Note the side salad.  My little lettuces aren't growing as fast as I'd hoped, but they have definitely taken root.  I picked a few of the outer leaves from the four stronger plants, enough for one small salad when supplemented by my winter cherry tomatoes, which I turned into oven-dried so they wouldn't go bad.  I find this much more satisfying than growing flowers.

2 C dry macaroni
4 slices thick-cut bacon (or 6 oz bacon ends)
*1/2 C diced onion
butter if needed
3 Tb flour
*2 C milk
*1/2 C white wine (optional)
*1 tsp prepared white horseradish
*1/2 tsp paprika
*1/4 tsp turmeric
*dash nutmeg
8 oz cheddar, shredded (about 2 C)
2 Tb grated parmesan
2 Tb breadcrumbs or instant oatmeal

1.  Separate meat from fat of bacon and chop the meat into bits.  In a medium saucepan, cook the bacon  bits over medium until crispy.  Divide into two even amounts and set aside.  Put the bacon fat in the pan and continue to cook until fat has rendered off, then discard pieces.  If necessary, add butter to make the total amount of fat about 3 Tb.

2.  Add diced onion to saucepan and cook until it just starts to brown, about 5 minutes.  Stir occasionally.  It's going to look soupy in all that fat.  This is a good time to start boiling a pot of water for the pasta and preheating the oven to 375º.  You can also use the time to mix together one of the portions of bacon bits, the breadcrumbs, and the parmesan.  Keep that to the side.  It's the last thing we're going to use.

3.  Add flour to onions.  It will absorb the fat and get pasty.  Start to add the milk, about 2/3 C at a time.  Let it thicken between additions.  Your water is probably boiling by now, so stir in the macaroni and keep one eye on the pot so it doesn't boil over.

4.  When all of the milk is in, add the horseradish, paprika, turmeric, and nutmeg.  Start to stir in the shredded cheddar a handful at a time.  When about half of it is incorporated, the sauce will start to get very thick.  Stir in the wine and untouched half of the bacon.  Add remaining cheese and gradually bring the sauce to a low boil.  Remove from heat.

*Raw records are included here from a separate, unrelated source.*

(** A forwarder that was overtaken by the manager shows the tunnel as connected
    after its generation has ended and was marked disconnected, and puts the
    counters of the store and of the shared state back: a disconnection that was
    counted and saved is gone. *)
Theorem late_forwarder_takes_back :
  let before := arrives overtaken in
  let after := arrives (overtaken ++ late)%list in
  reaches DemoSession.config started before
  /\ reaches DemoSession.config started after
  /\ manager after = MgrStarting
  /\ Forall (fun g => aborted g = true /\ script g = []) (generations after)
  /\ tunnel_connected (shared before) = false /\ tunnel_connected (shared after) = true
  /\ ~ counters_le (store before) (store after)
  /\ ~ counters_le (counters_of before) (counters_of after).
Proof.
  assert (forall ls, Forall (fun l => match l with Start _ _ => False | _ => True end) ls ->
    is_some (run (Start (statuses 1%N) false :: ls) started) = true ->
    reaches DemoSession.config started (arrives (Start (statuses 1%N) false :: ls))) as Hreach.
  { intros ls Hls Hs. by apply arrives_reached; [|apply connected_legal]. }
  split; [apply Hreach; [by repeat constructor|vm_compute; reflexivity]|].
  split; [apply Hreach; [by repeat constructor|vm_compute; reflexivity]|].
  split; [vm_compute; reflexivity|].
  split; [apply ended_by; vm_compute; reflexivity|].
  split; [vm_compute; reflexivity|]. split; [vm_compute; reflexivity|].
  split; apply disconnections_lost; vm_compute; reflexivity.
Qed.

(** A session is counted while the disk is full, the restart starts the next
    client from the store, and its first status replaces what was shown. *)
Definition unsaved : list Label := connects WriteFails.
Definition shown_again : list Label :=
  [Publish; Wake 0; Borrow 0; ForwardPersist 0 WriteDone; ForwardProject 0].
Definition next_session : list Label :=
  (restarts WriteFails ++ Start (statuses 2%N) false :: shown_again)%list.

(** Counters that could not be saved are lost by a restart of the client, in a
    run that is otherwise in order: the shared state first shows the connection
    and that saving failed, then no connection and that all is well. *)
Theorem unsaved_counters_are_lost :
  let before := arrives unsaved in
  let after := arrives (unsaved ++ next_session)%list in
  reaches DemoSession.config started after
  /\ RuntimeState.reverse_tunnel_counter_persistence_healthy (shared before) = false
  /\ RuntimeState.reverse_tunnel_counter_persistence_healthy (shared after) = true
  /\ ~ counters_le (counters_of before) (counters_of after).
Proof.
  split.
  { eapply (run_reaches _ _ next_session (arrives unsaved)).
    - apply arrives_reached; [vm_compute; reflexivity|]. apply connected_legal. by repeat constructor.
    - change next_session with (restarts WriteFails ++ Start (statuses 2%N) false :: shown_again)%list.
      apply legal_run_app; [apply first_start_legal; by repeat constructor|].
      intros t Ht. split; [|destruct (tunnel_step _ t); [apply first_start_legal; by repeat constructor|done]].
      cbn [legal]. replace (store t) with TunnelEventCounters.default_counters; [apply MayReturn; by left|].
      assert (store (default started (run (restarts WriteFails) (arrives unsaved)))
              = TunnelEventCounters.default_counters) as Hd by (vm_compute; reflexivity).
      rewrite Ht in Hd. cbn [default] in Hd. by rewrite <- Hd.
    - rewrite <- run_arrives by (vm_compute; reflexivity). rewrite run_app.
      by rewrite (run_arrives unsaved) by (vm_compute; reflexivity). }
  split; [vm_compute; reflexivity|]. split; [vm_compute; reflexivity|].
  apply connections_lost; vm_compute; reflexivity.
Qed.
End DemoTunnel.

5.  Assuming your pasta is done, drain and rinse.  Return it to the large pot.  Pour about half of the sauce over the pasta and turn to coat.  Add the rest of it and make sure all pieces of pasta are swimming in yummy cheese sauce.  Pour into a 2 qt casserole.  Sprinkle top with the breadcrumb mixture and bake about 15 minutes, until cheese is bubbly and crumbs are crisp.  Allow to cool about 10 minutes before serving, to make it easier to handle and less likely to burn tongues.